PARIS: Les députés français ont définitivement adopté mercredi une loi pour renforcer l'arsenal législatif contre les ingérences étrangères, à un moment de tensions croissantes sur fond de guerres en Ukraine et à Gaza.
A quatre jours des européennes du 9 juin, la proposition de loi Renaissance (majorité présidentielle) a été adoptée par un dernier vote large de l'Assemblée nationale, avec 138 voix pour et 10 contre.
La proposition de loi entend notamment créer un registre national de l'influence, une procédure de gel des avoirs financiers, et renforcer à titre expérimental cette lutte par une surveillance algorithmique aujourd'hui réservée à l'antiterrorisme.
"L'adoption de ce texte offre des armes efficaces à nos services de renseignement pour y faire face", a salué dans un communiqué le député Sacha Houlié.
"Il est crucial de renforcer notre arsenal", a soutenu le ministre délégué au Commerce extérieur Franck Riester, évoquant une "démocratie attaquée de l'intérieur comme de l'extérieur".
Plusieurs affaires récentes ont fait grand bruit en France sur fond de soupçons de manipulation étrangère, comme les étoiles de David taguées sur des murs en région parisienne, les mains rouges peintes sur le mémorial de la Shoah à Paris, et les "faux cercueils" déposés sous la Tour Eiffel. Moscou est soupçonné d'être derrière ces actes de déstabilisation.

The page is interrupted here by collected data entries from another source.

(* ===== verification/Technical.v ===== *)
(** The technical views of the selected agent: timeline, guardrail log, cost, memory (views/
    Timeline.tsx, Guardrail.tsx, Cost.tsx, MemoryAuto.tsx with their tables), the overview
    (views/Overview.tsx), and the editor of its files (views/Config.tsx,
    components/ConfigEditor.tsx), all over the fetch hook of [Approvals]. *)

From S2P Require Import Prelude JsNumber React Behaviour Types Labels Prefs Trigger Approvals.

(** ** A page over the data of the selected agent *)

(** A fetch names the run of the effect and the agent; the agent comes from the context. *)
Inductive data_event := AgentSelected (selected : option jsstr).
Inductive data_req := FetchData (n : nat) (id : jsstr).

Definition data_fetches (l : list (nat * jsstr)) : list data_req :=
  map (λ x, FetchData (fst x) (snd x)) l.

Section DataPage.
Context {T : Type} (body : T → list (node data_event)).

(** [if (loading) …; if (error) …; if (!data) return null]. *)
Definition data_view (d : agent_data T) : list (node data_event) :=
  if ad_loading d then [El "p" [] [Txt "Đang tải…"]]
  else match present (ad_error d) with
       | Some e => [El "p" [AStr "className" "error"] [Txt "Lỗi: "; Txt e]]
       | None => match ad_data d with Some x => body x | None => [] end
       end.

Definition data_handle (e : data_event) (d : agent_data T) : agent_data T * list data_req :=
  match e with
  | AgentSelected sel => (fst (data_select sel d), data_fetches (snd (data_select sel d)))
  end.
Definition data_resume (r : data_req) (a : result T) (d : agent_data T) :
    agent_data T * list data_req :=
  match r with FetchData n _ => (data_answer n a d, []) end.

Definition data_page (selected : option jsstr) : component :=
  {| c_state := agent_data T; c_event := data_event; c_req := data_req; c_resp := λ _, T;
     c_init := (fst (data_effect selected (data_init (T := T))),
                data_fetches (snd (data_effect selected (data_init (T := T)))));
     c_view := data_view; c_env := λ _ _, True;
     c_handle := data_handle; c_resume := data_resume |}.
End DataPage.

(** ** The tables *)

Section Tables.
Context {loc : Locale}.

Definition head_row (l : list jsstr) : node data_event :=
  El "thead" [] [El "tr" [] (map (λ t, El "th" [] [Txt t]) l)].
Definition cell (o : option jsstr) : node data_event := El "td" [] [Txt (nullish o "")].

(** [formatDateTime(ts) || ts]. *)
Definition time_cell (ts : option jsstr) : node data_event :=
  cell (Some (js_or (formatDateTime ts) (nullish ts ""))).

Definition run_row (r : RunEvent) : node data_event :=
  El "tr" [] [
    time_cell (re_ts r); cell (Some (labelFor KIND_LABEL (re_kind r)));
    cell (Some (labelFor AUDIENCE_LABEL (re_audience r)));
    El "td" [AStr "className" (cat ["status status-"; nullish (re_status r) "undefined"])]
      [Txt (labelFor RUN_STATUS_LABEL (re_status r))];
    cell (Some match re_cost_usd r with Some c => cat ["$"; to_fixed 4 c] | None => "—" end);
    cell (Some (if default false (re_delivered r) then "✓" else "—"))].

Definition RunList (runs : list RunEvent) : node data_event :=
  match runs with
  | [] => El "p" [] [Txt "Chưa có lần chạy nào."]
  | _ => El "div" [AStr "className" "table-scroll"] [
      El "table" [AStr "className" "runs-table"] [
        head_row ["Thời gian"; "Loại"; "Đối tượng"; "Trạng thái"; "Chi phí"; "Đã gửi"];
        El "tbody" [] (map run_row runs)]]
  end.

Definition audit_row (r : AuditRow) : node data_event :=
  El "tr" [] [
    time_cell (ar_timestamp r); cell (ar_action_type r); cell (ar_tool r);
    El "td" [AStr "className" (cat ["verdict verdict-"; nullish (ar_verdict r) "undefined"])]
      [Txt (labelFor VERDICT_LABEL (ar_verdict r))];
    cell (ar_reason r)].

Definition AuditTable (rows : list AuditRow) : node data_event :=
  match rows with
  | [] => El "p" [] [Txt "Chưa có sự kiện nào."]
  | _ => El "div" [AStr "className" "table-scroll"] [
      El "table" [AStr "className" "audit-table"] [
        head_row ["Thời gian"; "Loại"; "Công cụ"; "Kết quả"; "Lý do"];
        El "tbody" [] (map audit_row rows)]]
  end.

Definition proposal_row (p : Proposal) : node data_event :=
  El "tr" [] [cell (Some (z_str (pr_id p))); cell (Some (pr_action_summary p));
              cell (Some (pr_reason p)); cell (Some (pr_status p)); time_cell (Some (pr_created_at p))].

Definition PendingProposals (l : list Proposal) : node data_event :=
  match l with
  | [] => El "p" [AStr "className" "muted"] [Txt "Không có đề xuất chờ duyệt."]
  | _ => El "div" [AStr "className" "table-scroll"] [
      El "table" [AStr "className" "proposals-table"] [
        head_row ["Mã"; "Hành động"; "Lý do"; "Trạng thái"; "Tạo lúc"];
        El "tbody" [] (map proposal_row l)]]
  end.

Definition fact_item (f : Fact) : node data_event :=
  El "li" [] (Txt (nullish (fa_fact f) "")
    :: match present (fa_ts f) with
       | Some ts => [El "span" [AStr "className" "muted"] [Txt " · "; Txt ts]]
       | None => []
       end).

Definition FactsList (l : list Fact) : node data_event :=
  match l with
  | [] => El "p" [AStr "className" "muted"]
            [Txt "Chưa ghi nhớ điều gì (chỉ nội bộ; trống khi tiến trình vừa khởi động)."]
  | _ => El "ul" [AStr "className" "facts-list"] (map fact_item l)
  end.

(** ** The pages *)

Definition Timeline (p : RunsPayload) : list (node data_event) :=
  [El "section" [] [El "h2" [] [Txt "Dòng thời gian hoạt động"]; RunList (rp_runs p)]].

Definition verdict_total (p : AuditPayload) : Z := foldl Z.add 0 (map snd (au_counts p)).

Definition Guardrail (theme : ResolvedTheme) (p : AuditPayload) : list (node data_event) :=
  [El "section" [] (
    [El "h2" [] [Txt "Guardrail & nhật ký"];
     El "p" [] [Txt (z_str (verdict_total p)); Txt " quyết định đã ghi qua rào chắn."]]
    ++ when (0 <? verdict_total p)
         [El "div" [AStr "className" "chart-box"]
            [Comp "VerdictChart" [AStr "key" (resolved_text theme)]]]
    ++ [El "h3" [] [Txt "Sự kiện gần đây"]; AuditTable (au_recent p)])].

Definition spent_ratio (p : CostPayload) : num :=
  if num_gt (cp_cap p) (num_Z 0) then num_div (cp_spent_this_month p) (cp_cap p) else num_Z 0.

Definition Cost (theme : ResolvedTheme) (p : CostPayload) : list (node data_event) :=
  [El "section" [] [
    El "h2" [] [Txt "Chi phí so với ngân sách"];
    El "p" [] [
      Txt "Tháng này: "; El "strong" [] [Txt "$"; Txt (to_fixed 4 (cp_spent_this_month p))];
      Txt " trên hạn mức $"; Txt (to_fixed 2 (cp_cap p)); Txt " (";
      Txt (to_fixed 0 (num_mul (spent_ratio p) (num_Z 100))); Txt "%";
      Txt (if num_ge (spent_ratio p) (cp_warn_ratio p) then " ⚠️" else ""); Txt ")"];
    match cp_series p with
    | [] => El "p" [] [Txt "Chưa có lịch sử chi phí."]
    | _ => Comp "CostChart" [AStr "key" (resolved_text theme)]
    end]].

(** The memory page has two such fetches, each in a section of its own. *)
Definition data_section {T} (f : option T → node data_event) (d : agent_data T) : node data_event :=
  if ad_loading d then El "p" [] [Txt "Đang tải…"]
  else match present (ad_error d) with
       | Some e => El "p" [AStr "className" "error"] [Txt "Lỗi: "; Txt e]
       | None => f (ad_data d)
       end.

Definition MemoryAutomation (mem : agent_data MemoryPayload) (auto : agent_data AutomationPayload) :
    list (node data_event) :=
  [El "section" [] [
    El "h2" [] [Txt "Bộ nhớ & tự động hoá"];
    El "h3" [] [Txt "Sự kiện đã ghi nhớ"];
    data_section (λ o, FactsList match o with Some p => mp_facts p | None => [] end) mem;
    El "h3" [] [Txt "Đề xuất chờ duyệt"];
    data_section (λ o, PendingProposals match o with Some p => ap_pending p | None => [] end) auto]].

Definition overview_row (a : AgentSummary) : node data_event :=
  El "tr" [] [
    cell (Some (as_id a)); cell (Some (as_name a)); cell (Some (if as_enabled a then "✓" else "—"));
    cell (Some match as_last_run a with
               | Some r => cat [labelFor KIND_LABEL (re_kind r); " · ";
                                labelFor RUN_STATUS_LABEL (re_status r)]
               | None => "chưa chạy lần nào"
               end)].

Definition Overview (x : agents_ctx) : list (node data_event) :=
  if ax_loading x then [El "p" [] [Txt "Đang tải…"]]
  else match present (ax_error x), ax_agents x with
       | Some e, _ => [El "p" [AStr "className" "error"] [Txt "Lỗi: "; Txt e]]
       | None, [] => [El "p" [] [Txt "Chưa có nhân sự ảo nào."]]
       | None, l =>
           [El "section" [] [
             El "h2" [] [Txt "Tổng quan đội"];
             El "div" [AStr "className" "table-scroll"] [
               El "table" [AStr "className" "agents-table-advanced"] [
                 head_row ["Mã"; "Tên"; "Bật"; "Lần chạy gần nhất"];
                 El "tbody" [] (map overview_row l)]]]]
       end.
End Tables.

(** ** Theorems: the data on display *)

(** Answers that belong to the agent asked for, and rejections that say something. *)
Definition of_agent {T} (owner : jsstr → T → Prop) (id : jsstr) (a : result T) : Prop :=
  match a with
  | Ok x => owner id x
  | Err (ApiError _ m) | Err (JsError m) => m ≠ []
  | Err ThrownOther => True
  end.

(** Data on display are the selected agent's; a fetch that the hook still waits for is of the
    selected agent. *)
Record data_ok {T} (owner : jsstr → T → Prop) (d : agent_data T) (q : list (nat * jsstr)) : Prop := {
  do_shown : ad_loading d = false → present (ad_error d) = None →
    ∀ x, ad_data d = Some x → ∃ id, ad_selected d = Some id ∧ owner id x;
  do_fetch : ∀ n id, (n, id) ∈ q → (n ≤ ad_run d)%nat ∧ (n = ad_run d → ad_selected d = Some id)
}.

Section DataOk.
Context {T : Type} (owner : jsstr → T → Prop).

Lemma data_effect_ok sel d q :
  (∀ n id, (n, id) ∈ q → (n ≤ ad_run d)%nat) →
  data_ok owner (fst (data_effect sel d)) (q ++ snd (data_effect sel d)).
Proof.
  intros Hq. unfold data_effect. destruct (present sel) as [id|] eqn:Es; cbn [fst snd].
  - apply present_spec in Es as [-> _]. split; [done|]. cbn. intros n i [Hi|Hi]%elem_of_app.
    + apply Hq in Hi. lia.
    + apply list_elem_of_singleton in Hi. by injection Hi as -> ->.
  - rewrite app_nil_r. split; [done|]. cbn. intros n i Hi. apply Hq in Hi. lia.
Qed.

Lemma data_select_ok sel d q :
  data_ok owner d q → data_ok owner (fst (data_select sel d)) (q ++ snd (data_select sel d)).
Proof.
  intros Hd. unfold data_select. destruct (decide _) as [->|]; [by rewrite app_nil_r|].
  apply data_effect_ok. intros m id Hn. by destruct (do_fetch _ _ _ Hd m id Hn).
Qed.

Lemma data_answer_ok d q1 n id a q2 :
  data_ok owner d (q1 ++ (n, id) :: q2) → of_agent owner id a →
  data_ok owner (data_answer n a d) (q1 ++ q2).
Proof.
  intros [H1 H2] Ha. assert (data_ok owner d (q1 ++ q2)) as Hd.
  { split; [done|]. intros m i Hm. apply H2. set_solver. }
  unfold data_answer. destruct (Nat.eqb_spec n (ad_run d)) as [->|]; [|exact Hd].
  assert (ad_selected d = Some id) as Hs by (apply H2 with (ad_run d); set_solver).
  destruct a as [x|e]; (split; [|by apply Hd]); cbn.
  - intros _ _ ? [= <-]. eauto.
  - intros _ He. exfalso. destruct e as [c m|m|]; cbn in He; [by destruct m..|done].
Qed.
End DataOk.

Definition fetch_key (r : data_req) : nat * jsstr := match r with FetchData n id => (n, id) end.

Lemma fetch_keys l : map fetch_key (data_fetches l) = l.
Proof. unfold data_fetches. rewrite map_map. induction l as [|[n i] l IH]; [done|]. exact (f_equal (cons (n, i)) IH). Qed.

Section DataPageTheorems.
Context {T : Type} (body : T → list (node data_event)) (owner : jsstr → T → Prop) (sel : option jsstr).

Definition belongs : answers (data_page body sel) :=
  λ r a, of_agent owner (snd (fetch_key r)) a.

#[export] Instance data_inv :
  Invariant (C := data_page body sel) belongs (λ d q, data_ok owner d (map fetch_key q)).
Proof.
  split.
  - cbn. rewrite fetch_keys. apply (data_effect_ok owner sel data_init []). set_solver.
  - intros [s] d q Hd _. cbn. rewrite map_app, fetch_keys. by apply data_select_ok.
  - intros [n id] a d q1 q2 Ha Hd. cbn. rewrite app_nil_r, map_app. rewrite map_app in Hd. cbn in Hd.
    by apply (data_answer_ok owner d _ n id).
Qed.
End DataPageTheorems.

(** C31: A technical page never shows one agent's data as another's.  For every page over the fetch hook
    and every sequence of selections and answers, in any order: if the server gives each agent
    only data of its own (and a request that fails has a message, as the client's errors have),
    then what the page shows, when it is neither loading nor reporting an error, are data of the
    agent selected at that moment. *)
Theorem data_shown_is_selected {T} (body : T → list (node data_event)) owner sel
    (w : world (data_page body sel)) x :
  reachable (belongs body owner sel) w →
  let d := w_state w in
  ad_loading d = false → present (ad_error d) = None → ad_data d = Some x →
  data_view body d = body x ∧ ∃ id, ad_selected d = Some id ∧ owner id x.
Proof.
  intros Hw d Hl He Hx. split; [unfold data_view; by rewrite Hl, He, Hx|].
  pose proof (invariant_holds (C := data_page body sel) (belongs body owner sel)
    (λ d q, data_ok owner d (map fetch_key q)) w Hw) as Hd.
  by apply (do_shown _ _ _ Hd).
Qed.

Notation demo_timeline := (@Timeline plain_locale).
Definition demo_runs : RunsPayload := {| rp_agent_id := "hr"; rp_runs := [] |}.
Definition runs_owner (id : jsstr) (p : RunsPayload) : Prop := rp_agent_id p = id.

(** The first agent's answer comes after the second agent's. *)
Definition to_second : list (action (data_page demo_timeline (Some "pm"%js))) :=
  [Do (C := data_page demo_timeline (Some "pm"%js)) (AgentSelected (Some "hr"%js));
   Answer (C := data_page demo_timeline (Some "pm"%js)) 1 (FetchData 2 "hr") (Ok demo_runs);
   Answer (C := data_page demo_timeline (Some "pm"%js)) 0 (FetchData 1 "pm")
     (Ok {| rp_agent_id := "pm"; rp_runs := [] |})].

Lemma to_second_reachable :
  reachable (belongs demo_timeline runs_owner (Some "pm"%js))
    (play to_second (init_world (data_page demo_timeline (Some "pm"%js)))).
Proof.
  apply play_reachable; [apply reach_init|]. split; [by right|].
  split; [split; [reflexivity|done]|]. split; [split; [reflexivity|done]|exact I].
Defined.

Lemma data_shown_is_selected_witness :
  let d := w_state (play to_second (init_world (data_page demo_timeline (Some "pm"%js)))) in
  data_view demo_timeline d = demo_timeline demo_runs ∧
  ∃ id, ad_selected d = Some id ∧ runs_owner id demo_runs.
Proof.
  apply (data_shown_is_selected demo_timeline runs_owner (Some "pm"%js) _ demo_runs to_second_reachable);
    reflexivity.
Defined.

La proposition de loi a reçu le soutien de la droite et du Rassemblement national (extrême droite), même si le député RN Kévin Pfeffer a dénoncé une "petite loi (...) très loin des enjeux".
La gauche s'est en revanche divisée. Si les socialistes ont soutenu le texte, le seul député du groupe écologiste ayant voté s'est abstenu. Députés communistes et insoumis (LFI, gauche radicale) ont voté contre.
Arrestation d'un Russo-ukrainien, soupçonné d'avoir projeté une action violente
Un Russo-ukrainien de 26 ans soupçonné d'avoir projeté une action violente en France a été arrêté et est interrogé par la police française, après s'être blessé avec un engin explosif.
L'homme, qui possède les passeports russe et ukrainien, a été placé en garde à vue lundi soir, a précisé une source proche du dossier à l'AFP.
Il avait d'abord, dans la même soirée, été pris en charge par les sapeurs-pompiers car il présentait "des brûlures importantes à la suite d'une explosion", a expliqué le parquet national antiterroriste (Pnat).
Arrivé "récemment" en France d'après une source proche de l'enquête, il avait une chambre d'hôtel à son nom à Roissy-en-France (nord de la région parisienne), ville où se situe l'aéroport international Roissy-Charles de Gaulle, selon deux sources proches du dossier.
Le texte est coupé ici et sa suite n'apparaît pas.